# Stored data entries:
Lemma series_loaded : _load_observation_rows db run = Ok (map snd series_of).
Proof.
  unfold _load_observation_rows. rewrite scanned_load; [done|]. destruct (observer_series db !! []) as [a|] eqn:E; [|done].
  by destruct (ty_series _ (rc_typed _ Hrec) _ _ E) as [? _].
Qed.

Lemma attempts_join i a :
  attempts db !! i = Some a -> bool_decide (at_run_id a = run) = true -> is_Some (joined_attempt db i a).
Proof.
  intros Ha _. destruct (joined_row db i a (al_joined _ (rc_linked _ Hrec) _ _ Ha)) as (sc & d & _ & _ & _ & ->).
  by eexists.
Qed.

Lemma observations_join i o :
  observer_series db !! i = Some o -> bool_decide (ob_run_id o = run) = true -> is_Some (joined_observation db i o).
Proof.
  intros Ho _. destruct (ty_series _ (rc_typed _ Hrec) _ _ Ho) as (_ & sc & Hsc & Hsr). unfold joined_observation.
  rewrite Hsc, bool_decide_true by done. by eexists.
Qed.

Lemma scan_rows r :
  runs db !! run = Some r ->
  zlen (select (attempts db) (fun _ a => bool_decide (at_run_id a = run)))
  + zlen (select (observer_series db) (fun _ o => bool_decide (ob_run_id o = run))) <= MAX_RECOVERY_ITEMS ->
  scan_execute db run = Ok {| sr_run_state := Store.run_state r; sr_owner_epoch := run_owner_epoch r;
    sr_attempts := map snd attempts_of; sr_response_staging := staging_of; sr_observations := map snd series_of |}.
Proof.
  intros Hr Hlim. unfold scan_execute. rewrite Hr, (proj2 (Z.ltb_ge _ _) Hlim).
  rewrite attempts_loaded, staging_loaded, series_loaded.
  unfold zlen in *. rewrite !length_map. unfold attempts_of, series_of.
  rewrite !scanned_total by eauto using attempts_join, observations_join.
  by rewrite Z.eqb_refl.
Qed.

(** Each staged response of the run decodes. *)
Lemma staging_decodes :
  exists staged, map_result (fun kv => let! s := _response_staging kv.1 kv.2 in Ok (kv.1, s)) staging_of = Ok staged /\
    map fst staged = map fst staging_of /\
    (forall id s', (id, s') ∈ staged -> exists row s, attempt_response_staging db !! id = Some row /\
       sg_run_id row = run /\ staging_ok s /\ _attempt_response_staging_values s = Ok row /\ s' = restaged s).
Proof.
  assert (forall kv, kv ∈ staging_of -> exists row s, attempt_response_staging db !! kv.1 = Some row /\
    sg_run_id row = run /\ staging_ok s /\ _attempt_response_staging_values s = Ok row /\
    _response_staging kv.1 kv.2 = Ok (restaged s)) as Hdec.
  { intros [id row] Hin. apply elem_of_scanned in Hin as (row' & Hl & Hr%bool_decide_eq_true & [= ->]).
    pose proof (rc_staging _ Hrec id) as HB. rewrite Hl in HB. destruct HB as (_ & s & Hok & Hv & <-).
    exists row, s. split_and!; try done. by apply staging_reads_back. }
  destruct (map_result_total (fun kv => let! s := _response_staging kv.1 kv.2 in Ok (kv.1, s)) staging_of) as [staged Hs].
  { intros kv (row & s & _ & _ & _ & _ & ->)%Hdec. by eexists. }
  exists staged. split; [done|]. apply map_result_ok in Hs. split.
  - clear Hdec. induction Hs as [|kv y l k Hy _ IH]; [done|]. simpl. py_step Hy. injection Hy as <-. by rewrite IH.
  - intros id s' Hin. apply list_elem_of_lookup in Hin as [n Hn].
    destruct (Forall2_lookup_r _ _ _ _ _ Hs Hn) as (kv & Hkv & Hy). apply list_elem_of_lookup_2 in Hkv.
    destruct (Hdec _ Hkv) as (row & s & Hl & Hr & Hok & Hv & Hd). rewrite Hd in Hy. injection Hy as <- <-. eauto 10.
Qed.

Definition item_of (staged : gmap str AttemptResponseStagingCommand) (i : AttemptRecoveryItem) : Prop :=
  exists a sc d, attempts db !! ri_attempt_id i = Some a /\ at_run_id a = run /\
    scenarios db !! at_scenario_id a = Some sc /\ deliveries db !! at_delivery_id a = Some d /\
    _attempt_item run (attempt_row (ri_attempt_id i) a sc d) (staged !! ri_attempt_id i) = Ok i.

# TASK DETAILS:
Look through the entries above and quote exactly the lines from the line with "runs db !! run = Some r ->" to the line with "s' = restaged s).", counting both of those lines.

# TASK RESPONSE:
  runs db !! run = Some r ->
  zlen (select (attempts db) (fun _ a => bool_decide (at_run_id a = run)))
  + zlen (select (observer_series db) (fun _ o => bool_decide (ob_run_id o = run))) <= MAX_RECOVERY_ITEMS ->
  scan_execute db run = Ok {| sr_run_state := Store.run_state r; sr_owner_epoch := run_owner_epoch r;
    sr_attempts := map snd attempts_of; sr_response_staging := staging_of; sr_observations := map snd series_of |}.
Proof.
  intros Hr Hlim. unfold scan_execute. rewrite Hr, (proj2 (Z.ltb_ge _ _) Hlim).
  rewrite attempts_loaded, staging_loaded, series_loaded.
  unfold zlen in *. rewrite !length_map. unfold attempts_of, series_of.
  rewrite !scanned_total by eauto using attempts_join, observations_join.
  by rewrite Z.eqb_refl.
Qed.

(** Each staged response of the run decodes. *)
Lemma staging_decodes :
  exists staged, map_result (fun kv => let! s := _response_staging kv.1 kv.2 in Ok (kv.1, s)) staging_of = Ok staged /\
    map fst staged = map fst staging_of /\
    (forall id s', (id, s') ∈ staged -> exists row s, attempt_response_staging db !! id = Some row /\
       sg_run_id row = run /\ staging_ok s /\ _attempt_response_staging_values s = Ok row /\ s' = restaged s).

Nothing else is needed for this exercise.